DATA SECTION -
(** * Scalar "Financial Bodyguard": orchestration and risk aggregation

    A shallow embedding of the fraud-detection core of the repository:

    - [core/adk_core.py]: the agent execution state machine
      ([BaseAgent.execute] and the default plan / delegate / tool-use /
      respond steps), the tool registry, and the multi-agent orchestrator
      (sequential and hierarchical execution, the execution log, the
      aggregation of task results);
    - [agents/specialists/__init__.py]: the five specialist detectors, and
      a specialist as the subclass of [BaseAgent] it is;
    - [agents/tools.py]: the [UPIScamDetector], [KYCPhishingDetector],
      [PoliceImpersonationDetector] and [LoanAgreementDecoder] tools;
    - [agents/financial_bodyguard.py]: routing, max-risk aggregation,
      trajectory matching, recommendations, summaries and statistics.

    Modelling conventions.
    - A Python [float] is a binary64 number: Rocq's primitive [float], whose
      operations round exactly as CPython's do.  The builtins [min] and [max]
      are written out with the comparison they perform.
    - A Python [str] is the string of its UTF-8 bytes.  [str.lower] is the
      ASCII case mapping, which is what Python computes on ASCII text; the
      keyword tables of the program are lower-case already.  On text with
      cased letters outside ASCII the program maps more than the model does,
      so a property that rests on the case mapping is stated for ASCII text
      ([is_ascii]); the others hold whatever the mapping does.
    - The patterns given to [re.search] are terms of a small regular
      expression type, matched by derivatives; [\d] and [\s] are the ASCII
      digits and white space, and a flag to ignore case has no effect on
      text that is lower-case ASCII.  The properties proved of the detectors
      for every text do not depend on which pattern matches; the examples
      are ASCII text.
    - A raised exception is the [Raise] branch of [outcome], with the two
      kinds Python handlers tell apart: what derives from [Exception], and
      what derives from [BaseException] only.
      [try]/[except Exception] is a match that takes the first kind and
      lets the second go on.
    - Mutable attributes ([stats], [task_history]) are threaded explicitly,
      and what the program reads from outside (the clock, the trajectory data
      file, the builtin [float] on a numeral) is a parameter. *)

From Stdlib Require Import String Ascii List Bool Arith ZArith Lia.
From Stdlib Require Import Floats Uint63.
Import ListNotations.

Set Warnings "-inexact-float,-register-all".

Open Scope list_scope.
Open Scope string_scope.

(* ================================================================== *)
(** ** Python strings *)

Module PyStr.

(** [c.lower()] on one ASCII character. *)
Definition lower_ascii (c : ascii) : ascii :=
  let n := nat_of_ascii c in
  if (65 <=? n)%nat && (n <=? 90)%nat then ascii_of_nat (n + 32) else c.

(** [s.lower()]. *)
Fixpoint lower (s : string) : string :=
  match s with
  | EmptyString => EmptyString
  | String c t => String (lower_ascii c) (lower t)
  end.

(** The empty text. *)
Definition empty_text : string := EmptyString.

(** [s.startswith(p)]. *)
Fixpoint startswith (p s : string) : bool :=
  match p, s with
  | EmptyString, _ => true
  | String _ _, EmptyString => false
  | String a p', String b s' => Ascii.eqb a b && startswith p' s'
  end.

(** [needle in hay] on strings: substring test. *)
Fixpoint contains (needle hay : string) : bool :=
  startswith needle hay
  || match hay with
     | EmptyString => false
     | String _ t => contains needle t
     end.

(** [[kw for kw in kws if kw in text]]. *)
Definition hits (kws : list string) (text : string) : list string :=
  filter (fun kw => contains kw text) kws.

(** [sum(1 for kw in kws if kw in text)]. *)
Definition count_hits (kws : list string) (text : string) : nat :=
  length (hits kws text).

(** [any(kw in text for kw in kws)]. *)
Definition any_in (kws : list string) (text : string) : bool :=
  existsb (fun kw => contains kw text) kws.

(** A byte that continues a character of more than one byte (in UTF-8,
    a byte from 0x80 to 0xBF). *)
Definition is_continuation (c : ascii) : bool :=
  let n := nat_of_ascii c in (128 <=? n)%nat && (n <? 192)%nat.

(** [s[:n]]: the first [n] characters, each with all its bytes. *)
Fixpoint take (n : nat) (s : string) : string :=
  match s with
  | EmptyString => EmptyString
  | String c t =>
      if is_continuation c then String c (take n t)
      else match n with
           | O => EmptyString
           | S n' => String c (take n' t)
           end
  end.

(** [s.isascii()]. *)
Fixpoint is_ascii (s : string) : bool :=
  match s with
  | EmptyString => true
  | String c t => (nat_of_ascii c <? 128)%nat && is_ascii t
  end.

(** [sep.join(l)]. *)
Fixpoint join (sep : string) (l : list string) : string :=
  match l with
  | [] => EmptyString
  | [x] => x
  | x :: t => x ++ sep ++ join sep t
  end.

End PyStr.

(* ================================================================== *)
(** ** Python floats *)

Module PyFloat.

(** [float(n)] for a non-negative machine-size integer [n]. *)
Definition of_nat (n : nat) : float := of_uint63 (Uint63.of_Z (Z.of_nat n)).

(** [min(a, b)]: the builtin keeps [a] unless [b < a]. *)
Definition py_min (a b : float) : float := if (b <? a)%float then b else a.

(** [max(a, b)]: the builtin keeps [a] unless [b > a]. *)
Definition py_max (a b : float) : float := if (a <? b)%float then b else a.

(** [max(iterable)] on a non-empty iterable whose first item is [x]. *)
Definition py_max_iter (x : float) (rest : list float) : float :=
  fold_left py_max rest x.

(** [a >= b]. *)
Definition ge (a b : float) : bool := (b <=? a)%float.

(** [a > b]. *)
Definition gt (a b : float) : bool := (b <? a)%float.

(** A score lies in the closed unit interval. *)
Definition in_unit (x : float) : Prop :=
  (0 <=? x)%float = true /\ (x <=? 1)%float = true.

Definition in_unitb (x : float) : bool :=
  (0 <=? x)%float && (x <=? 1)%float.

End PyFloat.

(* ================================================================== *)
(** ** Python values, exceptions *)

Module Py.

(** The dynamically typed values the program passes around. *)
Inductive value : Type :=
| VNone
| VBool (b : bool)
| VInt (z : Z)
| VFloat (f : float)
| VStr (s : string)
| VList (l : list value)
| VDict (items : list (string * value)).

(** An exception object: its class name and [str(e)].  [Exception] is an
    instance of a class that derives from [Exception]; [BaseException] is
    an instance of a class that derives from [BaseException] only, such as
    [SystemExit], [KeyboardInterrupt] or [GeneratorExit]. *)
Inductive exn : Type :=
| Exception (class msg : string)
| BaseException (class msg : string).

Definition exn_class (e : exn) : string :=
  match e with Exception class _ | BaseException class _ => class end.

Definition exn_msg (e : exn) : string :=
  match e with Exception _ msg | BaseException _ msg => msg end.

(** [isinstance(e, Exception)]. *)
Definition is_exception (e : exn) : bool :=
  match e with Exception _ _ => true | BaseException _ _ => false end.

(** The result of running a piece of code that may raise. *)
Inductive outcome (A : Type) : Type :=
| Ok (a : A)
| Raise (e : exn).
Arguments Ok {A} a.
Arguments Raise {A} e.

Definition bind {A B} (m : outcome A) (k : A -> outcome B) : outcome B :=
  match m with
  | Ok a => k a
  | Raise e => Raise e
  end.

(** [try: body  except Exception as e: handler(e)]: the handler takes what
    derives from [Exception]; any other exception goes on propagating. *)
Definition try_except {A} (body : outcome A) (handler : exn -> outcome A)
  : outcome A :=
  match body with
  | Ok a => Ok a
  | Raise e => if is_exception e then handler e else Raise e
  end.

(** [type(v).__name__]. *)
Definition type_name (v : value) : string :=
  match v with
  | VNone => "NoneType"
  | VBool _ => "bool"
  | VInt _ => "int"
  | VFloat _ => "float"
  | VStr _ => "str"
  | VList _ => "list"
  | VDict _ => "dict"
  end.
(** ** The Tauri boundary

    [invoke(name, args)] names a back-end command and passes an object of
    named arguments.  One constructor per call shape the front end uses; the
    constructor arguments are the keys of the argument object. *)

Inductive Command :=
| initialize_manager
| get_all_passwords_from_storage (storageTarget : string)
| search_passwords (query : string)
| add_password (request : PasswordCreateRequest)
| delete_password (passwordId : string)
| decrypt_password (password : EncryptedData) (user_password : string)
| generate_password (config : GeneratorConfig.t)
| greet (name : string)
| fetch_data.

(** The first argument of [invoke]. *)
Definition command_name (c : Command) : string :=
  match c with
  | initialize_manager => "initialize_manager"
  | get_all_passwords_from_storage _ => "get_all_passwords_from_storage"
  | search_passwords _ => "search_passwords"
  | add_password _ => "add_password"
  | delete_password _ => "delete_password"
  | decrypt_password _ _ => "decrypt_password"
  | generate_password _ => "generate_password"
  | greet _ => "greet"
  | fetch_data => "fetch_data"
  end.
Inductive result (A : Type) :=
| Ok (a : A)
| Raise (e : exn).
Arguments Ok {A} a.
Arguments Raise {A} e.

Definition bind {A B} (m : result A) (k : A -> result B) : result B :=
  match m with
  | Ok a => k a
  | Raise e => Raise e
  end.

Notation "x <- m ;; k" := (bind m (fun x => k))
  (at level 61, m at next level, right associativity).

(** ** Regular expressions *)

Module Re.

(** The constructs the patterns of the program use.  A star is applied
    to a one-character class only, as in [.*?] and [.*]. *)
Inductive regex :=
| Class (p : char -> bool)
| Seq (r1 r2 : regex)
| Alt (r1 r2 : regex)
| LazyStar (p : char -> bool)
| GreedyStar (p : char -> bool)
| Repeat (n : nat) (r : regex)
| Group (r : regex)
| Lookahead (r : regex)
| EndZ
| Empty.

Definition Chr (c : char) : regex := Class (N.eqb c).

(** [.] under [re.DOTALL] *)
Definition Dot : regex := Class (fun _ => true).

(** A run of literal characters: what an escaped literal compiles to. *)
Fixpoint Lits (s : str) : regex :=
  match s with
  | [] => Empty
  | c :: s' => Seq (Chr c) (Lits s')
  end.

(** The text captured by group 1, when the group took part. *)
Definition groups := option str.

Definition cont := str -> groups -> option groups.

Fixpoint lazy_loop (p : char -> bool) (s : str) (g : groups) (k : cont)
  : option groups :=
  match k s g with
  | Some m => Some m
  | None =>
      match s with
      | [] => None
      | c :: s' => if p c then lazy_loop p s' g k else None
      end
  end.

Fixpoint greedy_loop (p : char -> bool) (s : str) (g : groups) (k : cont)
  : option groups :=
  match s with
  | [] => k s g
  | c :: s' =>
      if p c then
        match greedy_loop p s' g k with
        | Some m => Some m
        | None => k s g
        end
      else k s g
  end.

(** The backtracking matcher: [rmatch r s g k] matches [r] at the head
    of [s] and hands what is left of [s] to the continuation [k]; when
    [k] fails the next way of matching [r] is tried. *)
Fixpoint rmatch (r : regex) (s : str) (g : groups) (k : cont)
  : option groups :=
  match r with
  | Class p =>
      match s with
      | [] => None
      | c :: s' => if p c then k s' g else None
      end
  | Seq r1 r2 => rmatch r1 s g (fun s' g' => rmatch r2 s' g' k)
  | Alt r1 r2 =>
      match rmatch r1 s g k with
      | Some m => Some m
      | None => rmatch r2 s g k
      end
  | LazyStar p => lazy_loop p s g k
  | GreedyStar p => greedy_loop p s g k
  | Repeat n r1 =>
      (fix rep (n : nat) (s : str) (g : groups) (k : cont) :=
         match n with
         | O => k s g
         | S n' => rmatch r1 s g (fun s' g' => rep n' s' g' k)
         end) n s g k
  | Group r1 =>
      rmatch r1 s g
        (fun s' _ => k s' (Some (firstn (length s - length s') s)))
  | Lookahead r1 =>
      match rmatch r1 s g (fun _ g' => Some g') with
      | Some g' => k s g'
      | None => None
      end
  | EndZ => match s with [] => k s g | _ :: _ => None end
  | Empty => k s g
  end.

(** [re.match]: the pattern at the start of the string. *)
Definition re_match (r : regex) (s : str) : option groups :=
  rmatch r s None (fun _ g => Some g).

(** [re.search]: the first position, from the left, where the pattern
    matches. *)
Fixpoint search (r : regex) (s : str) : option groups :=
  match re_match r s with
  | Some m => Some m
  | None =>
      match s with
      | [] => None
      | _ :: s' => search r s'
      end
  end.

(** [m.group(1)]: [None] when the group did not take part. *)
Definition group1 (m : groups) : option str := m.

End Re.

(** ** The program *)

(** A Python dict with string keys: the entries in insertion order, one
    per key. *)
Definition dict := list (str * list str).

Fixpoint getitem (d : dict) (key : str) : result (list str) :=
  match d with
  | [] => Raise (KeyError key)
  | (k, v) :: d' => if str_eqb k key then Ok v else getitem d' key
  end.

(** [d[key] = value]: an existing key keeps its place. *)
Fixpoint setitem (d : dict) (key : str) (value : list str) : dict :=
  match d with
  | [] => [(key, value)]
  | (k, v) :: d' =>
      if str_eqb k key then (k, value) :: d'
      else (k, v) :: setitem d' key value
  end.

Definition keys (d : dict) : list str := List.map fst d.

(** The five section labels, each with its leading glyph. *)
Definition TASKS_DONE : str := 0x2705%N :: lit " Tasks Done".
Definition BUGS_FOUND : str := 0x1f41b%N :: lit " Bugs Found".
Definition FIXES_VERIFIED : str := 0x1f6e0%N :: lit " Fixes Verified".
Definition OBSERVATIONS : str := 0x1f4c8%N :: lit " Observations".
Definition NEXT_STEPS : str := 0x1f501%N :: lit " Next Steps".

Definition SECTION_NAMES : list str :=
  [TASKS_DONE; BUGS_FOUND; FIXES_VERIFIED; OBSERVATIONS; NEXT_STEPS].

REQUIRED ACTION - The answer must be every line from the entries above that holds the string "than".

RESPONSE -
      cased letters outside ASCII the program maps more than the model does,
(** A byte that continues a character of more than one byte (in UTF-8,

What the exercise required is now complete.